L’airone è stato spesso considerato simbolo di sapienza sia in Oriente che in Occidente e perfino in America; i Greci lo consideravano sacro ad Atena, dea della sapienza, delle arti e delle scienze, e Omero così ne scrive nell’Iliade: “E presso la via da destra mandò loro [a Odisseo e Diomede] un airone Pallade Atena; con gli occhi non lo vedevano entro la notte buia, ma ne udirono il grido; si rallegrò dell’uccello Odisseo e pregò Atena”.

Charbonneau-Lassay nella sua opera, Il bestiario del Cristo, accosta il simbolismo dell’airone al Cristo stesso, a raffigurare la Sapienza divina e così scrive: “È notevole che questa idea di sapienza la cui fonte è divina, sia stata quasi ovunque simboleggiata dall’airone: presso gli antichi Greci, presso i Toltechi dell’America precolombiana, presso i simbolisti mistici dell’Estremo Oriente durante il periodo cristiano medievale. Quindi, perché anche questi ultimi non avrebbero dovuto consacrare tale carattere simbolico dell’airone a Colui che la Chiesa, attraverso un testo ufficiale, implora come la sapienza eterna?”.

Plinio il Vecchio sosteneva che l’airone fosse un uccello benaugurante; se lo si vedeva volare verso il sud o verso il nord era di ottimo augurio, poiché si narrava che questo uccello liberasse dai pericoli e dalle paure.

L’airone cenerino (Ardea cinerea) deve il suo nome al colore del piumaggio della parte superiore del corpo. È la specie più diffusa in Europa e le popolazioni che occupano le aree più settentrionali migrano verso sud durante l’inverno alla ricerca di acque libere dai ghiacci mentre altri migrano in Europa occidentale; nella maggior parte dell’Europa meridionale molte popolazioni sono però diventate stanziali, cosicché è possibile osservarli durante tutto l’anno.

Proprio a causa della sua colorazione e delle sue abitudini solitarie, nel Medioevo veniva indicato come simbolo della penitenza; in altre epoche alcuni videro in esso raffigurata l’immagine di Cristo abbandonato nell’Orto degli Ulivi, in questo ispirati da uno scritto di Plinio il Vecchio nel quale si riferiva che l’airone piange lacrime di sangue quando è oppresso da una grande dolore.
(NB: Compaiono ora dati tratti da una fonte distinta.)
(* ===== verification/ByteCodec.v ===== *)
(** * Bytes on disk

    The interface of [byteorder] the encoders use, with fixed-width integers in
    either byte order as its specification (a cursor is the list of bytes that are
    left), and the variable-length integers of
    [storage/jellyfish-merkle/src/node_type/mod.rs]. *)
From stdpp Require Import base list numbers strings option.
From Stdlib Require Import ZArith Lia Bool.
From S2P Require Import Prelude Hash.

(** The [n] bytes of an integer, least or most significant first. *)
Fixpoint le_bytes (n : nat) (x : Z) : list Z :=
  match n with
  | O => []
  | S n => x mod 256 :: le_bytes n (x / 256)
  end.
Definition be_bytes (n : nat) (x : Z) : list Z := rev (le_bytes n x).

Fixpoint le_value (bs : list Z) : Z :=
  match bs with
  | [] => 0
  | b :: bs => b + 256 * le_value bs
  end.
Definition be_value (bs : list Z) : Z := le_value (rev bs).

(** [Read::read_exact] of [n] bytes from a cursor. *)
Definition read_exact (n : nat) (reader : list Z) : outcome (list Z * list Z) :=
  if (n <=? length reader)%nat then Ok (take n reader, drop n reader)
  else Err "failed to fill whole buffer".

(** [WriteBytesExt] and [ReadBytesExt]. *)
Class ByteOrder := {
  write_u8 : Z -> list Z;
  write_u16_le : Z -> list Z;
  write_u64_be : Z -> list Z;
  read_u8 : list Z -> outcome (Z * list Z);
  read_u16_le : list Z -> outcome (Z * list Z);
  read_u64_be : list Z -> outcome (Z * list Z);
}.

(** What the documentation of [byteorder] says. *)
Class ByteOrderLaws `{ByteOrder} : Prop := {
  write_u8_spec x : byte_ok x -> write_u8 x = [x];
  write_u16_le_spec x : 0 <= x < 65536 -> write_u16_le x = le_bytes 2 x;
  write_u64_be_spec x : u64_ok x -> write_u64_be x = be_bytes 8 x;
  read_u8_spec reader : read_u8 reader =
    match reader with [] => Err "failed to fill whole buffer" | b :: r => Ok (b, r) end;
  read_u16_le_spec reader :
    read_u16_le reader = (r ← read_exact 2 reader; Ok (le_value (fst r), snd r));
  read_u64_be_spec reader :
    read_u64_be reader = (r ← read_exact 8 reader; Ok (be_value (fst r), snd r));
}.

(** The interface can be implemented. *)
Definition ref_byteorder : ByteOrder := {|
  write_u8 := fun x => [x];
  write_u16_le := le_bytes 2;
  write_u64_be := be_bytes 8;
  read_u8 := fun reader =>
    match reader with [] => Err "failed to fill whole buffer" | b :: r => Ok (b, r) end;
  read_u16_le := fun reader => r ← read_exact 2 reader; Ok (le_value (fst r), snd r);
  read_u64_be := fun reader => r ← read_exact 8 reader; Ok (be_value (fst r), snd r);
|}.

Lemma ref_byteorder_laws : @ByteOrderLaws ref_byteorder.
Proof. by split. Qed.

(** ** Variable-length integers *)

(** The loop of at most [i] seven-bit groups; the byte after them is raw. *)
Fixpoint serialize_varint_loop (i : nat) (num : Z) (binary : list Z) : outcome (list Z) :=
  match i with
  | O =>
      _ ← assert (negb (num =? 0)) "assertion failed: num != 0";
      _ ← assert (num <=? 255) "assertion failed: num <= 0xFF";
      Ok (binary ++ [num mod 256])
  | S i =>
      let low_bits := Z.land (num mod 256) 127 in
      let num := Z.shiftr num 7 in
      let more := if num =? 0 then 0 else 128 in
      let binary := binary ++ [Z.lor low_bits more] in
      if more =? 0 then Ok binary else serialize_varint_loop i num binary
  end.

Definition serialize_u64_varint (num : Z) (binary : list Z) : outcome (list Z) :=
  serialize_varint_loop 8 num binary.

Section Varint.
Context `{ByteOrder}.

(** [k] groups are left, [8 - k] were read. *)
Fixpoint deserialize_varint_loop (k : nat) (num : Z) (reader : list Z) : outcome (Z * list Z) :=
  match k with
  | O =>
      r ← read_u8 reader;
      let '(byte, reader) := r in
      Ok (Z.lor num (shl64_wrap byte 56), reader)
  | S k' =>
      r ← read_u8 reader;
      let '(byte, reader) := r in
      let i := 8 - Z.of_nat k in
      let num := Z.lor num (shl64_wrap (Z.land byte 127) (i * 7)) in
      if Z.land byte 128 =? 0 then Ok (num, reader) else deserialize_varint_loop k' num reader
  end.

Definition deserialize_u64_varint (reader : list Z) : outcome (Z * list Z) :=
  deserialize_varint_loop 8 0 reader.
End Varint.

(** ** Fixed-width integers *)
Lemma le_bytes_length n : forall x, length (le_bytes n x) = n.
Proof. induction n as [|n IH]; intros x; cbn; [done|]. by rewrite IH. Qed.

Lemma be_bytes_length n x : length (be_bytes n x) = n.
Proof. unfold be_bytes. by rewrite length_rev, le_bytes_length. Qed.

Lemma le_bytes_ok n : forall x, Forall byte_ok (le_bytes n x).
Proof.
  induction n as [|n IH]; intros x; cbn; constructor; [|done].
  unfold byte_ok. by apply Z.mod_pos_bound.
Qed.

Lemma be_bytes_ok n x : Forall byte_ok (be_bytes n x).
Proof. apply Forall_rev, le_bytes_ok. Qed.

Lemma pow256_S n : 256 ^ Z.of_nat (S n) = 256 * 256 ^ Z.of_nat n.
Proof. rewrite Nat2Z.inj_succ, Z.pow_succ_r; lia. Qed.

Lemma le_value_bytes n : forall x, 0 <= x < 256 ^ Z.of_nat n -> le_value (le_bytes n x) = x.
Proof.
  induction n as [|n IH]; intros x Hx; [cbn in *; lia|]. rewrite pow256_S in Hx.
  cbn [le_bytes le_value]. rewrite IH by (Z.to_euclidean_division_equations; lia).
  pose proof (Z.div_mod x 256 ltac:(lia)). lia.
Qed.

Lemma le_bytes_value bs : Forall byte_ok bs -> le_bytes (length bs) (le_value bs) = bs.
Proof.
  induction 1 as [|b bs Hb _ IH]; [done|]. unfold byte_ok in Hb. cbn [le_value length le_bytes].
  replace ((b + 256 * le_value bs) mod 256) with b
    by (rewrite Z.mul_comm, Z.mod_add, Z.mod_small by lia; lia).
  replace ((b + 256 * le_value bs) / 256) with (le_value bs)
    by (rewrite Z.mul_comm, Z.div_add, Z.div_small by lia; lia).
  by rewrite IH.
Qed.

Lemma le_value_bounds bs : Forall byte_ok bs -> 0 <= le_value bs < 256 ^ Z.of_nat (length bs).
Proof.
  induction 1 as [|b bs Hb _ IH]; [cbn; lia|]. unfold byte_ok in Hb.
  cbn [le_value length]. rewrite pow256_S. lia.
Qed.

Lemma be_value_bytes n x : 0 <= x < 256 ^ Z.of_nat n -> be_value (be_bytes n x) = x.
Proof. intros Hx. unfold be_value, be_bytes. rewrite rev_involutive. by apply le_value_bytes. Qed.

Lemma be_bytes_value bs : Forall byte_ok bs -> be_bytes (length bs) (be_value bs) = bs.
Proof.
  intros Hb. unfold be_value, be_bytes. rewrite <- (length_rev bs), le_bytes_value.
  - apply rev_involutive.
  - by apply Forall_rev.
Qed.

Lemma be_value_bounds bs : Forall byte_ok bs -> 0 <= be_value bs < 256 ^ Z.of_nat (length bs).
Proof.
  intros Hb. unfold be_value. rewrite <- (length_rev bs). by apply le_value_bounds, Forall_rev.
Qed.

Lemma read_exact_app n bs rest : length bs = n -> read_exact n (bs ++ rest) = Ok (bs, rest).
Proof.
  intros <-. unfold read_exact. rewrite length_app, (proj2 (Nat.leb_le _ _)) by lia.
  by rewrite take_app_length, drop_app_length.
Qed.

Lemma read_exact_inv n reader bs rest : read_exact n reader = Ok (bs, rest) ->
  reader = bs ++ rest /\ length bs = n.
Proof.
  unfold read_exact. destruct (n <=? length reader)%nat eqn:E; [|done]. intros [= <- <-].
  apply Nat.leb_le in E. by rewrite take_drop, length_take_le.
Qed.

Section ByteOrderFacts.
Context `{ByteOrderLaws}.

Lemma read_u8_cons b reader : read_u8 (b :: reader) = Ok (b, reader).
Proof. by rewrite read_u8_spec. Qed.

Lemma read_u64_be_bytes x rest : u64_ok x -> read_u64_be (be_bytes 8 x ++ rest) = Ok (x, rest).
Proof.
  intros Hx. rewrite read_u64_be_spec, read_exact_app, obind_Ok by apply be_bytes_length.
  cbn [fst snd]. rewrite be_value_bytes by exact Hx. done.
Qed.

Lemma read_u16_le_bytes x rest : 0 <= x < 65536 -> read_u16_le (le_bytes 2 x ++ rest) = Ok (x, rest).
Proof.
  intros Hx. rewrite read_u16_le_spec, read_exact_app, obind_Ok by apply le_bytes_length.
  cbn [fst snd]. rewrite le_value_bytes by exact Hx. done.
Qed.
End ByteOrderFacts.

(** ** The varint is a code *)

(** A group of seven bits and its continuation bit. *)
Lemma varint_group_bits num c : 0 <= num -> c = 0 \/ c = 128 ->
  let b := Z.lor (Z.land (num mod 256) 127) c in
  byte_ok b /\ Z.land b 127 = num mod 128 /\ Z.land b 128 = c.
Proof.
  intros Hn Hc. change 127 with (Z.ones 7). rewrite !Z.land_ones by lia.
  change (2 ^ 7) with 128.
  assert (E : num mod 256 mod 128 = num mod 128)
    by (apply Z.mod_mod_divide; by exists 2).
  rewrite E. assert (Hm : 0 <= num mod 128 < 128) by (apply Z.mod_pos_bound; lia).
  generalize dependent (num mod 128). intros m _ Hm.
  assert (Hall : forallb (fun m => forallb (fun c =>
     (0 <=? Z.lor m c) && (Z.lor m c <? 256) && (Z.lor m c mod 128 =? m) && (Z.land (Z.lor m c) 128 =? c))
     [0; 128]) (seqZ 0 128) = true) by (vm_compute; reflexivity).
  rewrite forallb_forall in Hall.
  assert (Hin : In m (seqZ 0 128)) by (apply list_elem_of_In, elem_of_seqZ; lia).
  specialize (Hall m Hin). rewrite forallb_forall in Hall.
  specialize (Hall c ltac:(cbn; destruct Hc as [->| ->]; tauto)).
  rewrite !andb_true_iff, Z.leb_le, Z.ltb_lt, !Z.eqb_eq in Hall. unfold byte_ok.
  cbv zeta. naive_solver.
Qed.

(** What is written depends on what was there only as a prefix. *)
Lemma serialize_varint_prefix i : forall num binary,
  serialize_varint_loop i num binary = (bs ← serialize_varint_loop i num []; Ok (binary ++ bs)).
Proof.
  induction i as [|i IH]; intros num binary; cbn [serialize_varint_loop].
  - unfold assert. destruct (negb (num =? 0)), (num <=? 255); done.
  - destruct (Z.shiftr num 7 =? 0); cbn [Z.eqb]; [done|].
    rewrite IH, (IH _ ([] ++ _)). destruct (serialize_varint_loop i _ []); [|done..].
    rewrite !obind_Ok. by rewrite app_nil_l, <- app_assoc.
Qed.

(** A word written above the bits of another. *)
Lemma lor_disjoint_shift a b s : 0 <= a < 2 ^ s -> 0 <= s -> Z.lor a (b * 2 ^ s) = a + b * 2 ^ s.
Proof.
  intros Ha Hs. assert (E : Z.land a (b * 2 ^ s) = 0).
  { apply Z.bits_inj'. intros i Hi. rewrite Z.land_spec, Z.testbit_0_l.
    destruct (Z.lt_ge_cases i s) as [Hlt|Hge].
    - by rewrite Z.mul_pow2_bits_low, andb_false_r by lia.
    - rewrite (testbit_high (Z.to_nat s) a), andb_false_l; [done|unfold pow2|];
        rewrite Z2Nat.id; lia. }
  by rewrite Z.add_nocarry_lxor, Z.lxor_lor.
Qed.

Section VarintRoundtrip.
Context `{ByteOrderLaws}.

(** The groups of [num], then the raw byte: [k] groups left, [acc] holds the bits
    of those before. *)
Lemma varint_loop_roundtrip k : forall num acc rest, (k <= 8)%nat -> 0 < num \/ k = 8%nat ->
  0 <= num < 2 ^ (64 - 7 * (8 - Z.of_nat k)) -> 0 <= acc < 2 ^ (7 * (8 - Z.of_nat k)) ->
  exists bs, serialize_varint_loop k num [] = Ok bs /\ Forall byte_ok bs /\
    deserialize_varint_loop k acc (bs ++ rest) = Ok (acc + num * 2 ^ (7 * (8 - Z.of_nat k)), rest).
Proof.
  induction k as [|k IH]; intros num acc rest Hk Hz Hnum Hacc.
  - cbn [serialize_varint_loop]. destruct Hz as [Hz|]; [|done].
    change (64 - 7 * (8 - Z.of_nat 0)) with 8 in Hnum. change (7 * (8 - Z.of_nat 0)) with 56 in *.
    rewrite !assert_true, !obind_Ok by lia. rewrite Z.mod_small by lia.
    exists [num]. split; [done|]. split; [repeat constructor; lia|].
    cbn [app deserialize_varint_loop]. rewrite read_u8_cons, obind_Ok.
    change 56 with (Z.of_nat 56). rewrite shl64_small by (unfold pow2, U64; lia).
    unfold pow2. by rewrite lor_disjoint_shift by lia.
  - cbn [serialize_varint_loop]. set (s := 7 * (8 - Z.of_nat (S k))) in *.
    assert (Hs : 0 <= s <= 49) by lia.
    replace (7 * (8 - Z.of_nat k)) with (s + 7) in IH by lia.
    assert (Hsplit : num = num mod 128 + 128 * (num / 128)) by (pose proof (Z.div_mod num 128); lia).
    assert (Hm : 0 <= num mod 128 < 128) by (apply Z.mod_pos_bound; lia).
    rewrite Z.shiftr_div_pow2 by lia. change (2 ^ 7) with 128.
    assert (Hp7 : 2 ^ (s + 7) = 2 ^ s * 128) by (rewrite Z.pow_add_r; lia).
    assert (Hps : 0 < 2 ^ s) by lia.
    assert (Hp64 : 2 ^ (64 - s) * 2 ^ s = U64) by (rewrite <- Z.pow_add_r by lia; unfold U64; f_equal; lia).
    assert (Hp57 : 2 ^ (64 - (s + 7)) * 128 = 2 ^ (64 - s))
      by (change 128 with (2 ^ 7); rewrite <- Z.pow_add_r by lia; f_equal; lia).
    assert (Hstep : forall c, c = 0 \/ c = 128 ->
      let b := Z.lor (Z.land (num mod 256) 127) c in
      byte_ok b /\ Z.land b 128 = c /\
      Z.lor acc (shl64_wrap (Z.land b 127) ((8 - Z.of_nat (S k)) * 7)) = acc + num mod 128 * 2 ^ s).
    { intros c Hc b. destruct (varint_group_bits num c ltac:(lia) Hc) as (Hb & E127 & E128).
      fold b in Hb, E127, E128. split_and!; [done|done|]. rewrite E127.
      replace ((8 - Z.of_nat (S k)) * 7) with (Z.of_nat (Z.to_nat s)) by lia.
      rewrite shl64_small; [|lia|unfold pow2; rewrite Z2Nat.id by lia; nia].
      unfold pow2. rewrite Z2Nat.id by lia. apply lor_disjoint_shift; lia. }
    destruct (num / 128 =? 0) eqn:E.
    + apply Z.eqb_eq in E. cbn [Z.eqb app]. destruct (Hstep 0 ltac:(auto)) as (Hb & E128 & El).
      eexists. split; [done|]. split; [by repeat constructor; apply Hb|].
      cbn [app deserialize_varint_loop]. rewrite read_u8_cons, obind_Ok, E128, El. cbn [Z.eqb].
      do 2 f_equal. lia.
    + apply Z.eqb_neq in E. cbn [Z.eqb app]. destruct (Hstep 128 ltac:(auto)) as (Hb & E128 & El).
      assert (0 <= num / 128) by (apply Z.div_pos; lia).
      destruct (IH (num / 128) (acc + num mod 128 * 2 ^ s) rest) as (bs & Hser & Hok & Hde);
        [lia|lia|split; [lia|]|nia|].
      { apply Z.div_lt_upper_bound; lia. }
      rewrite serialize_varint_prefix, Hser, obind_Ok. eexists. split; [done|].
      split; [constructor; [apply Hb|done]|].
      cbn [app deserialize_varint_loop]. rewrite read_u8_cons, obind_Ok, E128, El. cbn [Z.eqb].
      rewrite Hde. do 2 f_equal. rewrite Hp7. lia.
Qed.

Lemma varint_roundtrip num binary rest : u64_ok num ->
  exists bs, serialize_u64_varint num binary = Ok (binary ++ bs) /\ Forall byte_ok bs /\
    deserialize_u64_varint (bs ++ rest) = Ok (num, rest).
Proof.
  intros Hn. destruct (varint_loop_roundtrip 8 num 0 rest) as (bs & Hs & Hok & Hd);
    [lia|by right|exact Hn|cbn; lia|].
  exists bs. unfold serialize_u64_varint, deserialize_u64_varint.
  rewrite serialize_varint_prefix, Hs, obind_Ok, Hd. split_and!; [done|done|].
  do 2 f_equal. cbn. lia.
Qed.
End VarintRoundtrip.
Nel Physiologus, un testo scritto tra il II e il III secolo d.C. che rappresenta l’antesignano di tutti i bestiari di epoca medievale, l’airone viene accostato al fedele che evita i luoghi frequentati dagli eretici e i loro insegnamenti, seguendo solo quelli del Signore: “Il Fisiologo ha detto: questo uccello è assai prudente, più di molti altri uccelli. Ha un solo nido e una sola dimora: non cerca molti nidi, ma là dove costruisce il proprio, ivi anche si nutre e dorme; non mangia corpi morti né vola in molti luoghi: il suo nido e il suo nutrimento sono in un sol luogo. Anche tu, o fedele, non cercare in molti luoghi degli eretici: tuo solo nido sia la Santa Chiesa di Dio, e tuo solo nutrimento il pane disceso dal cielo, il Signore nostro Gesù Cristo, e non toccare i morti insegnamenti, se vuoi ricevere il ben cotto pane celeste, e non cercare in molti luoghi degli eretici”.

L’occhio chiaro dell’airone ha invece ispirato diverse simbologie in India, in questo caso con connotazioni negative; esso viene infatti rappresentato come simbolo della malvagità.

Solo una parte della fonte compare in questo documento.